A detailed description of the NKVD massacres would have brought two benefits: (1) The NKVD massacres truly happened — they are recent, have been documented in many sources, perhaps can be testified to by eyewitnesses to this very day. The Hannover Calumny, in contrast, refers to events that took place three and one-half centuries ago, and is patently hyperbolic. (2) The NKVD massacres were primarily of Ukrainians, and as a historian of Ukraine, their description provides you with an opportunity to demonstrate that Ukrainians were overwhelmingly victims during the Second World War, which demonstration is necessary to counter the mass-culture portrayal of Ukrainians as victimizers.
But, given the opportunity afforded by the NKVD massacres, what did you do with it? Very little, and that very little was biased. Below I will quote the only two references to the NKVD massacres that I can find in your book.

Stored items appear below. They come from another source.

(** * PotionsMongoDB: a shallow embedding of the HTTP service

    The development follows the three source files that carry behaviour:
    - [middleware.js]   the cookie/JWT gatekeeper [authMiddleware];
    - [auth.routes.js]  registration, login and logout;
    - [router.js]       the potion query, analytics and creation handlers.

    Express handlers are modelled as functions from a request and a [World]
    (the two collections of the document store, its reachability, the log of
    store calls issued so far) to an outcome and a new [World].  Third-party
    libraries (jsonwebtoken, bcrypt, the [sanitize] package, the MongoDB
    accumulator evaluator) are section variables; the handlers are
    transcribed from the source. *)

From Stdlib Require Import List String Ascii Bool Arith ZArith QArith Lia Lqa.
Import ListNotations.
Close Scope Q_scope.
Open Scope string_scope.
Open Scope nat_scope.

Set Implicit Arguments.

(* ================================================================= *)
(** ** JavaScript values and strings *)

Module Js.

(** A JavaScript string is a sequence of code units; the model keeps the
    ASCII range, where one [ascii] is one code unit. *)

(** [\s] restricted to ASCII: TAB, LF, VT, FF, CR and SPACE. *)
Definition is_space (c : ascii) : bool :=
  let n := nat_of_ascii c in
  ((9 <=? n) && (n <=? 13)) || (n =? 32).

Fixpoint ltrim (s : string) : string :=
  match s with
  | String c r => if is_space c then ltrim r else s
  | EmptyString => EmptyString
  end.

(** [rtrim] drops the trailing run of white space: a character is kept when
    it is not white space or when something is kept after it. *)
Fixpoint rtrim (s : string) : string :=
  match s with
  | EmptyString => EmptyString
  | String c r =>
      match rtrim r with
      | EmptyString => if is_space c then EmptyString else String c EmptyString
      | r' => String c r'
      end
  end.

(** [String.prototype.trim], also validator.js's [trim] without [chars]. *)
Definition trim (s : string) : string := rtrim (ltrim s).

(** The values a cookie, a query parameter or a body field can hold after
    cookie-parser, qs and the JSON body parser: nothing, a string, an array
    of strings, or some other object. *)
Inductive value : Type :=
| Undefined
| Str (s : string)
| Arr (l : list string)
| Obj.

(** ToBoolean: [undefined] and the empty string are falsy. *)
Definition truthy (v : value) : bool :=
  match v with
  | Undefined => false
  | Str s => negb (s =? EmptyString)%string
  | Arr _ | Obj => true
  end.

(** [typeof v === 'string'] *)
Definition is_string (v : value) : bool :=
  match v with Str _ => true | _ => false end.

(** ToString: arrays join their elements with a comma. *)
Definition to_string (v : value) : string :=
  match v with
  | Undefined => "undefined"
  | Str s => s
  | Arr l => String.concat "," l
  | Obj => "[object Object]"
  end.

(** A thrown error: the fields the handlers inspect. *)
Record Error : Type := mkError {
  err_name : string;
  err_code : option Z;
  err_message : string
}.

(** *** Numbers

    A JavaScript number is NaN, an infinity or a finite value.  Finite
    values are kept as exact rationals: rounding to binary64 is not
    modelled, only the order of numbers and the NaN case are. *)
Inductive number : Type :=
| NaN
| NegInfinity
| Finite (q : Q)
| PosInfinity.

Definition isNaN (n : number) : bool :=
  match n with NaN => true | _ => false end.

(** [a <= b] on numbers; false as soon as one side is NaN. *)
Definition leb (a b : number) : bool :=
  match a, b with
  | NaN, _ | _, NaN => false
  | NegInfinity, _ => true
  | _, PosInfinity => true
  | Finite x, Finite y => Qle_bool x y
  | _, _ => false
  end.

Definition is_digit (c : ascii) : bool :=
  let n := nat_of_ascii c in (48 <=? n) && (n <=? 57).

(** Longest prefix of decimal digits, and what follows it. *)
Fixpoint span_digits (s : string) : string * string :=
  match s with
  | String c r =>
      if is_digit c
      then let (d, rest) := span_digits r in (String c d, rest)
      else (EmptyString, s)
  | EmptyString => (EmptyString, EmptyString)
  end.

Fixpoint digits_value (acc : Z) (s : string) : Z :=
  match s with
  | String c r => digits_value (10 * acc + (Z.of_nat (nat_of_ascii c) - 48)) r
  | EmptyString => acc
  end.

(** ExponentPart: [e] or [E], an optional sign, at least one digit;
    anything else is not part of the literal and counts as exponent 0. *)
Definition exponent (s : string) : Z :=
  match s with
  | String c r =>
      if (c =? "e")%char || (c =? "E")%char then
        let (neg, r') :=
          match r with
          | String "-" r' => (true, r')
          | String "+" r' => (false, r')
          | _ => (false, r)
          end in
        let (d, _) := span_digits r' in
        match d with
        | EmptyString => 0%Z
        | _ => if neg then (- digits_value 0 d)%Z else digits_value 0 d
        end
      else 0%Z
  | EmptyString => 0%Z
  end.

(** [m * 10^e] as a rational. *)
Definition scale10 (m e : Z) : Q :=
  if (0 <=? e)%Z then inject_Z (m * 10 ^ e)
  else Qmake m (Z.to_pos (10 ^ (- e))).

(** The unsigned part of a StrDecimalLiteral, read as a prefix. *)
Definition parse_unsigned (s : string) : number :=
  let (ip, r1) := span_digits s in
  let (fp, r2) :=
    match r1 with
    | String "." r => span_digits r
    | _ => (EmptyString, r1)
    end in
  match ip, fp with
  | EmptyString, EmptyString =>
      if String.prefix "Infinity" s then PosInfinity else NaN
  | _, _ =>
      Finite (scale10 (digits_value 0 (ip ++ fp))
                      (exponent r2 - Z.of_nat (String.length fp)))
  end.

Definition negate (n : number) : number :=
  match n with
  | NaN => NaN
  | NegInfinity => PosInfinity
  | PosInfinity => NegInfinity
  | Finite q => Finite (- q)
  end.

(** The global [parseFloat]: ToString, skip leading white space, read the
    longest prefix that is a decimal literal, NaN if there is none. *)
Definition parseFloat (v : value) : number :=
  match ltrim (to_string v) with
  | String "-" r => negate (parse_unsigned r)
  | String "+" r => parse_unsigned r
  | s => parse_unsigned s
  end.

End Js.

(* ================================================================= *)
(** ** validator.js / express-validator, as far as the routes use them *)

Module Validator.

The second instance is fairly neutral, and as I have little to say about it, I will dispose of it first:
Researchers also worked diligently to make public documentary evidence concerning recent Ukrainian national tragedies, such as the Great Famine of 1933, which, until the late 1980s, according to Soviet sources had never occurred, and the numerous massacres of Ukrainians by Soviet security forces on the eve of and during World War II (at Vinnytsia and L'viv, among other places), which had been unjustly attributed to the German invaders. (p. 672) |
The one improvement I would have liked to see is an elaboration of "security forces." Do you mean the NKVD? If so, why didn't you say so? Why not prefer the concrete to the abstract? The above second quote of yours, however, is only a passing allusion, it does not constitute coverage of the NKVD massacres.

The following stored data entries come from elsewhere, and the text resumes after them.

(** * dataexplorer: the dynamic-schema core, embedded and verified

    A shallow embedding of the TypeScript sources of the data explorer:
    the grid's read-side default resolution (components/table-view.tsx),
    the identifier normalizer and the sidebar orchestration
    (app/api/sidebar/route.ts and its later revision), the persistence
    service (lib/database.ts, PostgreSQL and MySQL revisions) over a
    relational store with the declared foreign keys, and the sidebar's
    tree builder. *)

From Stdlib Require Import ZArith String Ascii DecimalString.
From stdpp Require Import gmap list fin_maps sorting.

Set Warnings "-register-all".
Local Open Scope Z_scope.

(** ** JavaScript strings and values *)

(** A JavaScript string is a sequence of UTF-16 code units. *)
Abbreviation jsstring := (list Z).

(** Source-text literals: every character of an ASCII literal is one
    code unit. *)
Definition str (s : string) : jsstring :=
  (fun a => Z.of_nat (nat_of_ascii a)) <$> list_ascii_of_string s.

(** [String.prototype.toLowerCase] is a built-in driven by the Unicode
    case tables; the embedding keeps it as an operation of the runtime. *)
Class JsRuntime := { toLowerCase : jsstring -> jsstring }.

(** The values a JSON payload can carry ([row_data] is [Record<string, any>]
    filled from [request.json()]), and the built-in functions that a
    property read finds on [Object.prototype].  Numbers are kept as
    integers: the code modelled here only ever tests a number for being
    zero. *)
Inductive JsValue : Type :=
| JNull
| JBool (b : bool)
| JNumber (n : Z)
| JString (s : jsstring)
| JArray (elts : list JsValue)
| JObject (fields : list (jsstring * JsValue))
| JFunction (name : jsstring).   (* [Object.prototype[name]] *)

(** Truthiness of the result of a property read: [None] is [undefined]. *)
Definition truthy (v : option JsValue) : bool :=
  match v with
  | None => false
  | Some JNull => false
  | Some (JBool b) => b
  | Some (JNumber n) => negb (n =? 0)
  | Some (JString s) => negb (bool_decide (s = []))
  | Some (JArray _) => true
  | Some (JObject _) => true
  | Some (JFunction _) => true
  end.

(** [v === n] for a number [n]: a value of another type is not equal
    to it. *)
Definition strict_equal_number (v : JsValue) (n : Z) : bool :=
  match v with
  | JNumber m => m =? n
  | _ => false
  end.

But it is your first mention of NKVD executions that is of greater interest because it is the more revealing of your underlying anti-Ukrainian bias:
The Germans helped to circulate rumors that 'Jewish Bolsheviks' had been involved in the murders of thousands of Ukrainian political prisoners killed by the Soviet authorities before their hasty retreat. (p. 631) |
I find three things wrong with the above statement:
(1) The NKVD executions were massive in scale, and played a significant role in turning Ukrainians against Communism, and thus played a significant role also in encouraging Ukrainians to welcome the German invaders as liberators. As the Ukrainian welcoming of the Germans is widely interpreted as springing from a Ukrainian predilection to Naziism, your strengthening the alternative interpretation that it sprang rather from a Ukrainian loathing of Communism would have served to correct a popular misconception. Thus, your treating these NKVD massacres in the one sentence quoted above does not allocate to them the attention that their significance deserves, and does not evoke the strong images that would serve to banish that misconception permanently.
(2) You portray the involvement of Jews in the massacres as if it were no more than a German fabrication. In fact, however, if the massacres were implemented by the NKVD, and if the NKVD was dominated by Jews, then Jewish involvement would have been more than rumor, it would have been fact.

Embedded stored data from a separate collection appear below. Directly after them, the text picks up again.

(** * Task API of express-prisma-react: resolvers, context and pagination

    A shallow embedding of
    - [server/src/resolvers.js] (requireAuth, the [task] and [tasksCursor]
      queries, the [createTask], [updateTask], [deleteTask] and
      [toggleTaskComplete] mutations),
    - [server/src/index.js] ([getContext]),
    - [server/src/utils/auth.js] ([verifyToken]), and
    - [server/src/utils/errors.js] (the four error classes),
    over a functional model of the Prisma Client calls the resolvers make.

    Resolvers are state-passing computations over the database; a thrown
    error is a [Throw] result that leaves the database as it was when the
    error was raised. *)

From Stdlib Require Import ZArith List String Ascii Bool Lia.
From Stdlib Require Import Sorting.Sorted Sorting.Permutation.
Import ListNotations.

Local Open Scope string_scope.
Local Open Scope Z_scope.
Local Open Scope list_scope.

(* ===================================================================== *)
(** ** JavaScript values used by the resolvers *)
(* ===================================================================== *)

(** An optional GraphQL argument as the resolver receives it: the key is
    missing ([Undefined]), explicitly [null], or carries a value. *)
Inductive arg (A : Type) : Type :=
| Undefined : arg A
| Null : arg A
| Given : A -> arg A.
Arguments Undefined {A}.
Arguments Null {A}.
Arguments Given {A} _.

(** A destructuring default [{ x = d }] replaces [undefined] only; an
    explicit [null] stays [null] (here [None]). *)
Definition default_param {A} (d : A) (a : arg A) : option A :=
  match a with
  | Undefined => Some d
  | Null => None
  | Given v => Some v
  end.

(** [ToNumber] on a number or [null]: [null] is [0]. *)
Definition toNumber (v : option Z) : Z :=
  match v with
  | Some z => z
  | None => 0
  end.

(** Truthiness of a string argument: [undefined], [null] and the empty
    string are falsy. *)
Definition truthy (a : arg string) : bool :=
  match a with
  | Given s => negb (s =? "")%string
  | _ => false
  end.

(** [a || d] on strings. *)
Definition or_else (a : arg string) (d : string) : string :=
  match a with
  | Given s => if (s =? "")%string then d else s
  | _ => d
  end.

(** [xs.slice(0, e)]: a negative end counts from the end of the array, and
    the end is clamped to the bounds. *)
Definition slice0 {A} (xs : list A) (e : Z) : list A :=
  let len := Z.of_nat (List.length xs) in
  let final := if e <? 0 then Z.max (len + e) 0 else Z.min e len in
  firstn (Z.to_nat final) xs.

(** [xs[0]?.f] and [xs[xs.length - 1]?.f]. *)
Definition first_of {A B} (f : A -> B) (xs : list A) : arg B :=
  match xs with
  | [] => Undefined
  | x :: _ => Given (f x)
  end.

Fixpoint last_of {A B} (f : A -> B) (xs : list A) : arg B :=
  match xs with
  | [] => Undefined
  | [x] => Given (f x)
  | _ :: r => last_of f r
  end.

(** JavaScript white space as far as 8-bit characters go: TAB, LF, VT, FF,
    CR, SPACE and NBSP. *)
Definition is_space (c : ascii) : bool :=
  let n := nat_of_ascii c in
  ((9 <=? n)%nat && (n <=? 13)%nat) || (n =? 32)%nat || (n =? 160)%nat.

Fixpoint trimStart (s : string) : string :=
  match s with
  | EmptyString => EmptyString
  | String c r => if is_space c then trimStart r else s
  end.

(** [trimEnd] keeps a character when it is not a space or when something
    is left after it. *)
Fixpoint trimEnd (s : string) : string :=
  match s with
  | EmptyString => EmptyString
  | String c r =>
      match trimEnd r with
      | EmptyString => if is_space c then EmptyString else String c EmptyString
      | r' => String c r'
      end
  end.

Definition trim (s : string) : string := trimEnd (trimStart s).

(** [s.replace(pat, rep)] with a string pattern: the first occurrence
    only. *)
Fixpoint replace (pat rep s : string) : string :=
  if String.prefix pat s
  then (rep ++ substring (String.length pat)
                         (String.length s - String.length pat)%nat s)%string
  else match s with
       | EmptyString => EmptyString
       | String c r => String c (replace pat rep r)
       end.

(* ===================================================================== *)
(** ** Data model (prisma/schema.prisma) *)
(* ===================================================================== *)

Module User.
Record t : Type := mk
  { id : string;
    name : string;
    email : string;
    password : string;
    createdAt : Z }.
End User.

Module Task.
Record t : Type := mk
  { id : string;
    title : string;
    description : option string;
    completed : bool;
    createdAt : Z;
    updatedAt : Z;
    userId : string }.
End Task.

(** The database: the two tables, rows in storage order. *)
Record Db : Type := mkDb
  { users : list User.t;
    tasks : list Task.t }.

(** What the surrounding runtime supplies to a call: the clock that feeds
    [@default(now())] and [@updatedAt], and the value [@default(uuid())]
    draws. *)
Record Env : Type := mkEnv
  { now : Z;
    uuid : string }.

(* ===================================================================== *)
(** ** Errors (utils/errors.js) and resolver computations *)
(* ===================================================================== *)

(** The four GraphQL error classes of the server, and the errors its two
    libraries throw. *)
Inductive Error : Type :=
| AuthenticationError (message : string)
| ForbiddenError (message : string)
| ValidationError (message : string)
| NotFoundError (message : string)
| PrismaClientKnownRequestError (prisma_code : string)
| PrismaClientValidationError (message : string)
| JsonWebTokenError (message : string).

(** [extensions.code] of the GraphQL error classes. *)
Definition code (e : Error) : string :=
  match e with
  | AuthenticationError _ => "UNAUTHENTICATED"
  | ForbiddenError _ => "FORBIDDEN"
  | ValidationError _ => "BAD_USER_INPUT"
  | NotFoundError _ => "NOT_FOUND"
  | PrismaClientKnownRequestError _ => "INTERNAL_SERVER_ERROR"
  | PrismaClientValidationError _ => "INTERNAL_SERVER_ERROR"
  | JsonWebTokenError _ => "INTERNAL_SERVER_ERROR"
  end.

Inductive Result (A : Type) : Type :=
| Ok : A -> Result A
| Throw : Error -> Result A.
Arguments Ok {A} _.
Arguments Throw {A} _.

(** An async function over the database. *)
Definition Resolver (A : Type) : Type := Db -> Result A * Db.

Definition ret {A} (a : A) : Resolver A := fun db => (Ok a, db).

Definition throw {A} (e : Error) : Resolver A := fun db => (Throw e, db).

Definition bind {A B} (m : Resolver A) (k : A -> Resolver B) : Resolver B :=
  fun db =>
    match m db with
    | (Ok a, db') => k a db'
    | (Throw e, db') => (Throw e, db')
    end.

(** A read-only storage call. *)
Definition query {A} (f : Db -> A) : Resolver A := fun db => (Ok (f db), db).

Notation "x <- m ;; k" := (bind m (fun x => k))
  (at level 61, m at next level, right associativity).

Definition value {A} (r : Result A * Db) : Result A := fst r.
Definition final {A} (r : Result A * Db) : Db := snd r.

(* ===================================================================== *)
(** ** The storage collaborator: Prisma Client calls on the two tables *)
(* ===================================================================== *)

(** Prisma Client is a dependency of the server, not part of it.  The
    calls the resolvers make are modelled after its documented behaviour:
    - [findUnique] returns the row with the given primary key or [null];
    - [findMany] filters by [where], orders by [orderBy] (rows that compare
      equal keep their storage order), starts at the row the [cursor]
      names (an unknown cursor gives no rows), drops [skip] rows and keeps
      [take] rows; a negative [take] walks the ordered rows backwards;
    - [update] and [delete] throw P2025 when the row does not exist,
      [create] throws P2002 when the primary key is taken;
    - [update] refuses [null] for a column that is not nullable with a
      validation error, writes nothing when [data] sets no column, and
      otherwise writes the columns [data] sets and the time of the call
      into [updatedAt];
    - a [where] whose only key is [undefined] is refused with a
      validation error. *)

Inductive SortOrder : Type := asc | desc.

(** [orderBy: { createdAt: o }]: does [a] go before or level with [b]? *)
Definition createdAt_le (o : SortOrder) (a b : Task.t) : bool :=
  match o with
  | asc => Task.createdAt a <=? Task.createdAt b
  | desc => Task.createdAt b <=? Task.createdAt a
  end.

Fixpoint insert_by (le : Task.t -> Task.t -> bool) (x : Task.t)
    (l : list Task.t) : list Task.t :=
  match l with
  | [] => [x]
  | h :: r => if le x h then x :: h :: r else h :: insert_by le x r
  end.

Fixpoint sort_by (le : Task.t -> Task.t -> bool) (l : list Task.t)
    : list Task.t :=
  match l with
  | [] => []
  | x :: r => insert_by le x (sort_by le r)
  end.

(** The rows from the one the cursor names onwards. *)
Fixpoint from_cursor (c : string) (l : list Task.t) : list Task.t :=
  match l with
  | [] => []
  | t :: r => if (Task.id t =? c)%string then t :: r else from_cursor c r
  end.

Record FindManyArgs : Type := mkFindMany
  { where_userId : option string;
    take : option Z;
    cursor : option string;
    skip : option Z;
    orderBy_createdAt : option SortOrder }.

(** [data] of [prisma.task.update]: each key of [UpdateTaskInput] is
    missing, [null] or a value. *)
Record UpdateTaskInput : Type := mkUpdateTaskInput
  { upd_title : arg string;
    upd_description : arg string;
    upd_completed : arg bool }.

Record TaskCreateData : Type := mkTaskCreateData
  { data_title : string;
    data_description : option string;
    data_userId : string }.

(** A task row with [include: { user: true }]. *)
Record TaskWithUser : Type := mkTaskWithUser
  { task_of : Task.t;
    user_of : option User.t }.

Module prisma.

Module user.
Definition findUnique (where_id : string) (db : Db) : option User.t :=
  find (fun u => (User.id u =? where_id)%string) (users db).
End user.

Module task.

Definition findUnique (where_id : string) (db : Db) : option Task.t :=
  find (fun t => (Task.id t =? where_id)%string) (tasks db).

Definition matches (w : option string) (t : Task.t) : bool :=
  match w with
  | Some u => (Task.userId t =? u)%string
  | None => true
  end.

Definition count (w : option string) (db : Db) : Z :=
  Z.of_nat (List.length (filter (matches w) (tasks db))).

(** The filtered rows in the requested order. *)
Definition ordered (a : FindManyArgs) (db : Db) : list Task.t :=
  let rows := filter (matches (where_userId a)) (tasks db) in
  match orderBy_createdAt a with
  | Some o => sort_by (createdAt_le o) rows
  | None => rows
  end.

Definition findMany (a : FindManyArgs) (db : Db) : list Task.t :=
  let backwards :=
    match take a with
    | Some n => n <? 0
    | None => false
    end in
  let rows := if backwards then rev (ordered a db) else ordered a db in
  let rows :=
    match cursor a with
    | Some c => from_cursor c rows
    | None => rows
    end in
  let rows :=
    match skip a with
    | Some k => skipn (Z.to_nat k) rows
    | None => rows
    end in
  let rows :=
    match take a with
    | Some n => firstn (Z.to_nat (Z.abs n)) rows
    | None => rows
    end in
  if backwards then rev rows else rows.

Definition with_user (db : Db) (t : Task.t) : TaskWithUser :=
  {| task_of := t; user_of := user.findUnique (Task.userId t) db |}.

Definition create (env : Env) (d : TaskCreateData) : Resolver Task.t :=
  fun db =>
    match findUnique (uuid env) db with
    | Some _ => (Throw (PrismaClientKnownRequestError "P2002"), db)
    | None =>
        let t := {| Task.id := uuid env;
                    Task.title := data_title d;
                    Task.description := data_description d;
                    Task.completed := false;
                    Task.createdAt := now env;
                    Task.updatedAt := now env;
                    Task.userId := data_userId d |} in
        (Ok t, {| users := users db; tasks := tasks db ++ [t] |})
    end.

(** [title] and [completed] are not nullable. *)
Definition data_refused (d : UpdateTaskInput) : bool :=
  match upd_title d, upd_completed d with
  | Null, _ => true
  | _, Null => true
  | _, _ => false
  end.

(** [data] sets no column. *)
Definition data_empty (d : UpdateTaskInput) : bool :=
  match upd_title d, upd_description d, upd_completed d with
  | Undefined, Undefined, Undefined => true
  | _, _, _ => false
  end.

Definition apply_data (env : Env) (d : UpdateTaskInput) (t : Task.t)
    : Task.t :=
  if data_empty d then t
  else
    {| Task.id := Task.id t;
       Task.title := match upd_title d with
                     | Given s => s
                     | _ => Task.title t
                     end;
       Task.description := match upd_description d with
                           | Given s => Some s
                           | Null => None
                           | Undefined => Task.description t
                           end;
       Task.completed := match upd_completed d with
                         | Given b => b
                         | _ => Task.completed t
                         end;
       Task.createdAt := Task.createdAt t;
       Task.updatedAt := now env;
       Task.userId := Task.userId t |}.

(3) The domain of the word "rumors" within your sentence is ambiguous. Is it only the Jewish involvement that you wish to portray as rumored, or is it Jewish involvement together with the murders themselves? Your wording makes it possible for your reader to conclude that not only the Jewish involvement, but also the massacres themselves, were nothing but German rumors. Your sentence leaves your reader the option of believing that there were no NKVD massacres in western Ukraine prior to occupation by German forces.
In conclusion, further exploration of your book reinforces the conclusion that I arrived at in my earlier letter to you (Dec 12/97) — that your orientation is anti-Ukrainian. I must reiterate too that I find it incongruous that for the dissemination of your anti-Ukrainian views you have been given one of the most prominent forums in the land.